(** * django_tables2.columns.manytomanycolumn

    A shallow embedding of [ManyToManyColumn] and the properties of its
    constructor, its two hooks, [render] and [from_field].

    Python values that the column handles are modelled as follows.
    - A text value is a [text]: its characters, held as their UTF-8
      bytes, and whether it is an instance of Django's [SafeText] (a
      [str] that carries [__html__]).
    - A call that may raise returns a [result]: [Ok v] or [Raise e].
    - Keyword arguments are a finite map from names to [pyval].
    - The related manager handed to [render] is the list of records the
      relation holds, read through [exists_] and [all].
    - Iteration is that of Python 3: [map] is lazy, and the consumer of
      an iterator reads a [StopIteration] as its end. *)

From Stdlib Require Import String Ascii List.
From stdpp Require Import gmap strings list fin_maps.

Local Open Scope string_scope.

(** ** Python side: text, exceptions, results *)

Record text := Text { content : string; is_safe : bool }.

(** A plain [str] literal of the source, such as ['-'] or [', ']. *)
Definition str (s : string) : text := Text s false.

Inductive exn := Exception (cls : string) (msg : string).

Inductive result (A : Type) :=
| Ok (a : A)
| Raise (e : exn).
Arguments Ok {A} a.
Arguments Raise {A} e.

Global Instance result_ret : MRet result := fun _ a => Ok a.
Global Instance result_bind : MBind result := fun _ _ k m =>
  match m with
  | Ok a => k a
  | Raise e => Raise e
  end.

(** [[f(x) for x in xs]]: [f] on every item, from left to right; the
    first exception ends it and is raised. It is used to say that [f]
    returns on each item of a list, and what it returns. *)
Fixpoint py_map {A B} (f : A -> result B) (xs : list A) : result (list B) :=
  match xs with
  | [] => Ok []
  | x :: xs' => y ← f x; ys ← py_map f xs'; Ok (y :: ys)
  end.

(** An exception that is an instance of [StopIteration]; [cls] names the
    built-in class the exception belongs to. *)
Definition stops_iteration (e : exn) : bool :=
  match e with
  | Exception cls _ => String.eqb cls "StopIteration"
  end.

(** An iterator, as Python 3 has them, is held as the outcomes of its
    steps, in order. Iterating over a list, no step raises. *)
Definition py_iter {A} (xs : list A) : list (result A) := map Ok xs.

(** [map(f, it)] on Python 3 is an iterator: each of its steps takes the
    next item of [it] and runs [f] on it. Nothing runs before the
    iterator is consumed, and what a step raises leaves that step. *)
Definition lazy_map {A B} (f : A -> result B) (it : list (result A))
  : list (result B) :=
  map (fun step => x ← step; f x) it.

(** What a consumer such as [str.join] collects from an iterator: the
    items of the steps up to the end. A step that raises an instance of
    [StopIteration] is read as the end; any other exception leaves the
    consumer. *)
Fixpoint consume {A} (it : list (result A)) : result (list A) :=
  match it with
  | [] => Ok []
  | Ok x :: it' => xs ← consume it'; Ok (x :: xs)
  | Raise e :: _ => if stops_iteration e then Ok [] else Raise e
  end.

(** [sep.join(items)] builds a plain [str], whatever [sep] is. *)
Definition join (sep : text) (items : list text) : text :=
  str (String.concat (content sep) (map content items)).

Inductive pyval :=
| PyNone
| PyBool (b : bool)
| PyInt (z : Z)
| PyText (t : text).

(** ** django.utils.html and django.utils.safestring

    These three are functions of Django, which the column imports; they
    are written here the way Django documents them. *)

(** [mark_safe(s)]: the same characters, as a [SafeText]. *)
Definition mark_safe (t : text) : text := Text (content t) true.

───

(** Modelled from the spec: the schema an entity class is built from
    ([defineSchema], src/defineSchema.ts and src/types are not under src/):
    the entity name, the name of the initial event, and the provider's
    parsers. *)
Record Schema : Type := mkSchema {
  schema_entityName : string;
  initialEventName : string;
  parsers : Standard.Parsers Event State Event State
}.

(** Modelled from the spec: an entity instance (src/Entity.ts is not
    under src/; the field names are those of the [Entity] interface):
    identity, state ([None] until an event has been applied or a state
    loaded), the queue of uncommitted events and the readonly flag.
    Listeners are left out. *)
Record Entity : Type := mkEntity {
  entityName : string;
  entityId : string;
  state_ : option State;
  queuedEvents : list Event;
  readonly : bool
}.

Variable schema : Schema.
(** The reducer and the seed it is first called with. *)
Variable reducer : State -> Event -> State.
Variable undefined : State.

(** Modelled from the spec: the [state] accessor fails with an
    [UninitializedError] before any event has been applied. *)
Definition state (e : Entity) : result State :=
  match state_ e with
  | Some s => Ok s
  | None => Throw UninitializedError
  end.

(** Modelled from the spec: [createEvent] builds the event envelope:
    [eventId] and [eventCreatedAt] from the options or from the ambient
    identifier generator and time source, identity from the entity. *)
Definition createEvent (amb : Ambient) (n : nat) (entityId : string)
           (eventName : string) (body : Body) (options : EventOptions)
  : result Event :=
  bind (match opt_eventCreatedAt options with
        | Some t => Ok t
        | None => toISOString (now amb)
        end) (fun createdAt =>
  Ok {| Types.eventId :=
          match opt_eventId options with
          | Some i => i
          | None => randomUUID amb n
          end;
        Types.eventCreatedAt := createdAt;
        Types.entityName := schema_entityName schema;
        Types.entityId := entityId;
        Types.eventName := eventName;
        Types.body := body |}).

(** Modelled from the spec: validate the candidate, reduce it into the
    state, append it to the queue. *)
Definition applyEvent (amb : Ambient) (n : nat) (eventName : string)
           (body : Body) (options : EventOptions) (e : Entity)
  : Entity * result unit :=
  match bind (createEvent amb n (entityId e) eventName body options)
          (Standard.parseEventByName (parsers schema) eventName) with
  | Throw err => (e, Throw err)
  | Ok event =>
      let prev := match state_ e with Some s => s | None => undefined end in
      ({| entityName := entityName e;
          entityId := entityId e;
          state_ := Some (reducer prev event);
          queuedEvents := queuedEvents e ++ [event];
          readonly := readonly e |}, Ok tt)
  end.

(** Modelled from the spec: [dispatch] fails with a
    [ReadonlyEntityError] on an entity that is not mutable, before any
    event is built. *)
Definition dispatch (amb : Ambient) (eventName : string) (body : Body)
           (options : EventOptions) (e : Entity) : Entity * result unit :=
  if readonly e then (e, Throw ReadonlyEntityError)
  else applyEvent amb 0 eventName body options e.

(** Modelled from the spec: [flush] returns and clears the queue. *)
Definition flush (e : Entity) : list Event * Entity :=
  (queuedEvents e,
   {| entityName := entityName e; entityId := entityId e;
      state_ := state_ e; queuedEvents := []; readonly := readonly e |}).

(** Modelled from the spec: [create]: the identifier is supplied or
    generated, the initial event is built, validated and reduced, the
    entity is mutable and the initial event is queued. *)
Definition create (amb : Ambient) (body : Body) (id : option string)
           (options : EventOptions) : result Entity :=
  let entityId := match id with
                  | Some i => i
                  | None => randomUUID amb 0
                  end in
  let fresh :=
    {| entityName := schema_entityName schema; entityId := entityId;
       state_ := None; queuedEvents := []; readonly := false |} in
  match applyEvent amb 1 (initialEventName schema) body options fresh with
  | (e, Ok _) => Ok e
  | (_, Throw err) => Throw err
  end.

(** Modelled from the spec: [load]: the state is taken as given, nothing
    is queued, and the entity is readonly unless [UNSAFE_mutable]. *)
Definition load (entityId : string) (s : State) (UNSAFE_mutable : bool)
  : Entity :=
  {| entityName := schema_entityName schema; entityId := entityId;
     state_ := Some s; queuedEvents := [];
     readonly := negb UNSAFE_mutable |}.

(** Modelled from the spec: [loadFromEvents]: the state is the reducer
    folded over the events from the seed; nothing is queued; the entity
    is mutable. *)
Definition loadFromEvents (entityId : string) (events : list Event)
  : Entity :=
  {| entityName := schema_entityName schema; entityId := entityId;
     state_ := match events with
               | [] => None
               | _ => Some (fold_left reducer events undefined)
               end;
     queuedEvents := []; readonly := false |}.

───

**Task details**
Every line in the records above with "identity" in it adds one to the count; give that count and nothing else.

**Response to the task**
2